• 24 avril 2026
  • N'Djamena

Eau potable à Ndjamena : les défis d’une capitale en pleine croissance

Eau potable à Ndjamena : les défis d’une capitale en pleine croissance

L’accès à l’eau potable demeure l’un des défis majeurs auxquels fait face N’Djamena, une ville en constante expansion démographique, aujourd’hui estimée à près de deux millions d’habitants. À mesure que de nouveaux quartiers émergent, souvent en dehors des normes d’urbanisme, la question de la viabilisation des parcelles, pourtant exigée avant toute installation humaine, reste largement ignorée.

Cette urbanisation anarchique, loin d’être un phénomène récent, s’est installée dans la durée, privant de nombreux habitants d’un service essentiel : l’eau potable. Le contraste est saisissant entre cette réalité quotidienne et les discours officiels rappelant régulièrement que « l’eau, c’est la vie ».

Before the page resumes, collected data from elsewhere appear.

(** The [protocol] setter touches the scheme and the port only. *)
Lemma set_protocol_frame (u : URLRecord) (value : string) :
  let u' := set_protocol u value in
  username u' = username u /\ password u' = password u
  /\ host u' = host u /\ path u' = path u
  /\ query u' = query u /\ fragment u' = fragment u
  /\ (port u' = port u
      \/ (port u' = None /\ port u = default_port (scheme u'))).
Proof.
  unfold set_protocol.
  destruct (scheme_of_input (value ++ ":")) as [buffer |];
    [destruct (scheme_change_refused u buffer) |].
  all: cbn; repeat split; auto.
  destruct (opt_N_eqb (port u) (default_port buffer)) eqn:E; auto.
  right. split; [reflexivity | now apply opt_N_eqb_eq].
Qed.

Lemma set_protocol_scheme (u : URLRecord) (p : string) :
  is_scheme_name p = true ->
  scheme_change_refused u (lowercase p) = false ->
  scheme (set_protocol u (p ++ ":")) = lowercase p.
Proof.
  intros Hname Hok. unfold set_protocol.
  now rewrite (scheme_of_name _ Hname), Hok.
Qed.

End UrlFacts.

(** Overrides that the [protocol] setter refuses. *)
Module RefusalFacts.

Import Url.

Lemma set_protocol_refused (u : URLRecord) (p : string) :
  is_scheme_name p = true ->
  scheme_change_refused u (lowercase p) = true ->
  set_protocol u (p ++ ":") = u.
Proof.
  intros Hname Hno. unfold set_protocol.
  now rewrite (UrlFacts.scheme_of_name _ Hname), Hno.
Qed.

Lemma special_no_colon (s : string) :
  is_special s = true -> all_chars not_colon s = true.
Proof.
  unfold is_special, special_port.
  repeat match goal with
         | |- context [String.eqb s ?n] =>
             let E := fresh "E" in
             destruct (String.eqb s n) eqn:E;
             [apply String.eqb_eq in E; subst; reflexivity |]
         end.
  discriminate.
Qed.

Lemma lower_scheme_char (c : ascii) :
  is_scheme_char c = true -> Ascii.eqb (lower c) ":" = false.
Proof.
  destruct c as [[] [] [] [] [] [] [] []]; try reflexivity; discriminate.
Qed.

(** Two texts without a colon that are followed by one in the same text
    are the same. *)
Lemma same_up_to_colon (p : string) :
  all_chars is_scheme_char p = true ->
  forall s rest after,
    all_chars not_colon s = true ->
    s ++ String ":" rest = (lowercase p ++ ":") ++ after ->
    s = lowercase p.
Proof.
  induction p as [| a p IH]; intros Hall s rest after Hs Heq.
  - destruct s as [| c s]; [reflexivity |].
    cbn in Heq. inversion Heq; subst.
    cbn in Hs. discriminate Hs.
  - cbn [all_chars] in Hall. apply andb_true_iff in Hall.
    destruct Hall as [Ha Hall].
    cbn [lowercase map_string append] in Heq |- *.
    destruct s as [| c s].
    + cbn [append] in Heq. inversion Heq as [[Hc Hrest]].
      pose proof (lower_scheme_char _ Ha) as Hl.
      rewrite <- Hc in Hl. discriminate Hl.
    + cbn [append] in Heq. inversion Heq as [[Hc Hrest]].
      cbn [all_chars] in Hs. apply andb_true_iff in Hs.
      f_equal. exact (IH Hall _ _ _ (proj2 Hs) Hrest).
Qed.

Lemma serialize_scheme (u : URLRecord) :
  exists rest, serialize u = scheme u ++ String ":" rest.
Proof. unfold serialize. eexists. reflexivity. Qed.

End RefusalFacts.

Module AsyncFacts.

Lemma or_string_empty (s : string) : or_string s "" = s.
Proof. now destruct s. Qed.

Lemma or_number_zero (n : Z) : or_number n 0 = n.
Proof. unfold or_number. destruct (Z.eqb_spec n 0); congruence. Qed.


Lemma no_signature_in_empty : syntax_signature "" = false.
Proof. reflexivity. Qed.

End AsyncFacts.

(** Unfold an operation down to the calls it makes. *)
Ltac unfold_async :=
  unfold run, exec, readStreams, wait, terminate, createPythonSandbox,
    close_if_possible, bind, try_catch, ret, throw, lift, date_now, await;
  cbn [fst snd app].

(** Case analysis on the outcome of the next call in the goal. *)
Ltac next_call :=
  match goal with
  | |- context [match ?x with pair _ _ => _ end] =>
      lazymatch type of x with
      | prod _ (sum Js.Thrown _) => idtac
      end;
      lazymatch x with
      | pair _ _ => fail
      | _ => idtac
      end;
      let w' := fresh "w" in
      let e := fresh "e" in
      let v := fresh "v" in
      let E := fresh "Ecall" in
      destruct x as [w' [e | v]] eqn:E;
      try match type of v with
          | prod _ _ => destruct v
          end;
      cbn [fst snd app]
  end.

(** Case analysis on the identity test of two sandbox objects. *)
Ltac same_sandbox_cases :=
  match goal with
  | |- context [N.eqb ?a ?b] =>
      let E := fresh "Esame" in
      destruct (N.eqb a b) eqn:E; cbn [negb andb fst snd app]
  end.

(** Case analysis on a test of the code. *)
Ltac if_cases :=
  match goal with
  | |- context [if ?c then _ else _] =>
      let E := fresh "Eif" in
      destruct c eqn:E; cbn [negb andb fst snd app]
  end.

(** Case analysis on an optional value or a piece of file data. *)
Ltac option_cases :=
  match goal with
  | |- context [match ?x with Some _ => _ | None => _ end] => destruct x
  end; cbn [fst snd app].

(** Membership in a trace that is known event by event. *)
Ltac in_trace :=
  cbn [In] in *;
  repeat match goal with
         | Hin : _ \/ _ |- _ => destruct Hin as [Hin | Hin]
         | Hin : False |- _ => destruct Hin
         | Heq : (_, _) = (_, _) |- _ => inversion Heq; subst; clear Heq
         | Heq : inl _ = inl _ |- _ => inversion Heq; subst; clear Heq
         | Heq : inr _ = inr _ |- _ => inversion Heq; subst; clear Heq
         | Heq : inl _ = inr _ |- _ => discriminate Heq
         | Heq : inr _ = inl _ |- _ => discriminate Heq
         end.

Section OperationFacts.

Context {W : Type} (H : Host W).

(** C3. [runCommand] never throws.  For every handle, command, options and
    state of the service it returns a result whose [durationMs] is the time
    elapsed between its start and its end; and when any call of the
    pipeline (starting the process, reading its streams, waiting for its
    exit status) throws, the result has an empty [stdout], the text of the
    thrown value as [stderr] and exit code 127. *)
Theorem runCommand_never_throws (modalSandbox : ModalSandbox)
    (command : string) (options : option RunCommandOptions) (w : W) :
  exists r w' tr,
    run (runCommand H modalSandbox command options) w = (Returned r, (w', tr))
    /\ durationMs r = (now H w' - now H w)%Z
    /\ (forall c e, In (c, inl e) tr ->
        stdout r = "" /\ stderr r = Js.error_text e /\ exitCode r = 127%Z).
Proof.
  unfold runCommand. unfold_async.
  repeat next_call.
  all: do 3 eexists; split; [reflexivity |]; split; [reflexivity |].
  all: intros c e0 Hin; in_trace; auto.
Qed.

(** C8. [exists] never throws.  It returns [true] exactly when the probe
    [test -e path] was started and its exit status, once waited for, is 0;
    whenever a call of the probe throws, it returns [false]. *)
Theorem exists_probe (modalSandbox : ModalSandbox) (path : string) (w : W) :
  exists b w' tr,
    run (exists_ H modalSandbox path) w = (Returned b, (w', tr))
    /\ (b = true <->
        exists p, tr = [ (CExec (sandbox modalSandbox) ["test"; "-e"; path]
                            false, inr (VProcess p));
                         (CWait p, inr (VExit 0)) ])
    /\ (forall c e, In (c, inl e) tr -> b = false).
Proof.
  unfold exists_. unfold_async.
  repeat next_call.
  all: do 3 eexists; split; [reflexivity |]; split;
    [| intros c e0 Hin; in_trace; reflexivity].
  - split; [discriminate | intros [p Hp]; discriminate].
  - split; [discriminate | intros [p Hp]; discriminate].
  - destruct (Z.eqb_spec v0 0) as [-> | Hne].
    + split; [intros _; now exists v | reflexivity].
    + split; [discriminate | intros [p Hp]; inversion Hp; congruence].
Qed.

(** C10. [getInfo] always returns, with runtime [node], timeout 300000 and
    [createdAt] equal to the time at which the record is built, whatever
    the sandbox is; the identifier is that of the handle and the status is
    read off the one call to [poll]. *)
Theorem getInfo_fixed_fields (modalSandbox : ModalSandbox) (w : W) :
  exists r w',
    run (getInfo H modalSandbox) w
    = (Returned {| id := sandboxId modalSandbox;
                   provider := "modal";
                   runtime := node;
                   status := status_of_poll r;
                   createdAt := now H w';
                   timeout := 300000;
                   metadata :=
                     {| modalSandboxId := sandboxId modalSandbox;
                        realModalImplementation := true |} |},
       (w', [(CPoll (sandbox modalSandbox), r)])).
Proof.
  unfold getInfo. unfold_async.
  next_call.
  - now exists (inl e), w0.
  - exists (inr (VPoll v)), w0. destruct v as [code |]; reflexivity.
Qed.


(** C2, on the code.  In a run of [runCode] in which starting the process,
    reading its streams or waiting for its exit status throws, [runCode]
    throws and no call to [terminate] is made at all: the auxiliary sandbox,
    when one was created, is left running. *)
Theorem runCode_failure_skips_teardown (modalSandbox : ModalSandbox)
    (code : string) (rt : option Runtime) (w : W) out w' tr c e :
  run (runCode H modalSandbox code rt) w = (out, (w', tr)) ->
  In (c, inl e) tr ->
  is_process_call c = true ->
  (exists m, out = Threw (Js.JsError m))
  /\ (forall sb r, ~ In (CTerminate sb, r) tr).
Proof.
  unfold runCode, runCode_try.
  destruct (match rt with Some r => r | None => detectRuntime code end);
    unfold_async; repeat first [next_call | same_sandbox_cases | if_cases].
  all: intros Hrun Hin Hc; inversion Hrun; subst; clear Hrun.
  all: in_trace; try discriminate Hc.
  all: split; [| intros sb r Hin'; in_trace].
  all: try (eexists; reflexivity).
  all: match goal with
       | Hx : is_error_including ?x _ = true |- _ =>
           destruct x; [eexists; reflexivity | discriminate Hx]
       end.
Qed.

(** When the process was waited for, the auxiliary sandbox, being another
    object than the one of the handle, is terminated. *)
Lemma runCode_teardown_after_wait (modalSandbox : ModalSandbox)
    (code : string) (rt : option Runtime) (w : W) out w' tr app img aux p r :
  run (runCode H modalSandbox code rt) w = (out, (w', tr)) ->
  In (CCreateSandbox app img, inr (VSandbox aux)) tr ->
  In (CWait p, inr r) tr ->
  aux <> sandbox modalSandbox ->
  exists r', In (CTerminate aux, r') tr.
Proof.
  unfold runCode, runCode_try.
  destruct (match rt with Some r => r | None => detectRuntime code end);
    unfold_async; repeat first [next_call | same_sandbox_cases | if_cases].
  all: intros Hrun Hc Hw Hne; inversion Hrun; subst; clear Hrun.
  all: in_trace.
  all: try (apply N.eqb_eq in Esame; congruence).
  all: eexists; cbn [In]; eauto 10.
Qed.

(** Every process call of a trace that is known event by event comes after
    a file call that threw, found among the first three events. *)
Ltac follow_file_failure :=
  let i := fresh "i" in
  let Hnth := fresh "Hnth" in
  let Hproc := fresh "Hproc" in
  intros i ? ? Hnth Hproc;
  repeat (lazymatch type of Hnth with
          | nth_error (_ :: _) _ = _ => idtac
          end;
          destruct i as [| i]; cbn [nth_error] in Hnth;
          [ inversion Hnth; subst; clear Hnth;
            first [ discriminate Hproc
                  | exists 0%nat; do 2 eexists;
                    split; [lia | split; reflexivity]
                  | exists 1%nat; do 2 eexists;
                    split; [lia | split; reflexivity]
                  | exists 2%nat; do 2 eexists;
                    split; [lia | split; reflexivity] ]
          | ]);
  destruct i; discriminate Hnth.

(** The thrown value of a trace that is known event by event. *)
Ltac first_file_error :=
  let x := fresh "x" in
  let Hx := fresh "Hx" in
  intros x Hx;
  first [ discriminate Hx
        | inversion Hx; subst; clear Hx; do 2 eexists; cbn [In];
          first [ solve [split; [left; reflexivity | split; reflexivity]]
                | solve [split; [right; left; reflexivity
                                | split; reflexivity]]
                | solve [split; [right; right; left; reflexivity
                                | split; reflexivity]] ] ].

Cette situation s’explique en grande partie par un déficit de planification et d’anticipation dans l’accompagnement de la croissance urbaine, notamment en matière d’infrastructures hydrauliques. Face à l’insuffisance du réseau public de distribution, les populations se voient contraintes de recourir à des solutions alternatives pour satisfaire leurs besoins quotidiens en eau.
C’est dans ce contexte que l’on observe la prolifération des puits et forages équipés de pompes à motricité humaine, en particulier dans les quartiers périphériques de la capitale. Toutefois, ces installations présentent de sérieux risques sanitaires lorsqu’elles sont réalisées en dehors des normes techniques établies.

Alertant sur cette situation préoccupante, Pr Soudi Imar Djibrine, Directeur général de CECOQDA, met en garde contre les dangers liés aux forages non réglementaires : « De nombreux puits sont contaminés, notamment parce que les forages ne respectent pas les normes, en particulier la distance réglementaire entre les points d’eau, les latrines et les fosses septiques. Un forage doit être implanté à une distance minimale de 15 mètres afin d’éviter les contaminations. »
Dans ces conditions, il devient difficile de garantir la qualité sanitaire de l’eau consommée par les populations. Les risques de contamination sont bien réels et peuvent entraîner de graves maladies, notamment d’origine microbiologique. Pour y faire face, le Directeur général de CECOQDA recommande des mesures de prévention adaptées :
« Afin de limiter les risques de contamination les plus dangereuses, il est essentiel de prendre des précautions, notamment à travers l’utilisation de systèmes de chloration de l’eau. »
Cette réalité pose également la question de la capacité de la Société Tchadienne des Eaux (STE), pourtant implantée depuis plusieurs décennies, à accompagner efficacement la croissance urbaine et à répondre à un besoin aussi fondamental que l’accès à l’eau potable, non seulement à N’Djamena, mais aussi dans les principales villes du pays.

Aujourd’hui plus que jamais, la problématique de l’eau potable doit occuper une place centrale dans les politiques de planification et de développement urbain au Tchad. Car garantir l’accès à l’eau, c’est préserver la santé publique, assurer la dignité humaine et protéger la vie des populations.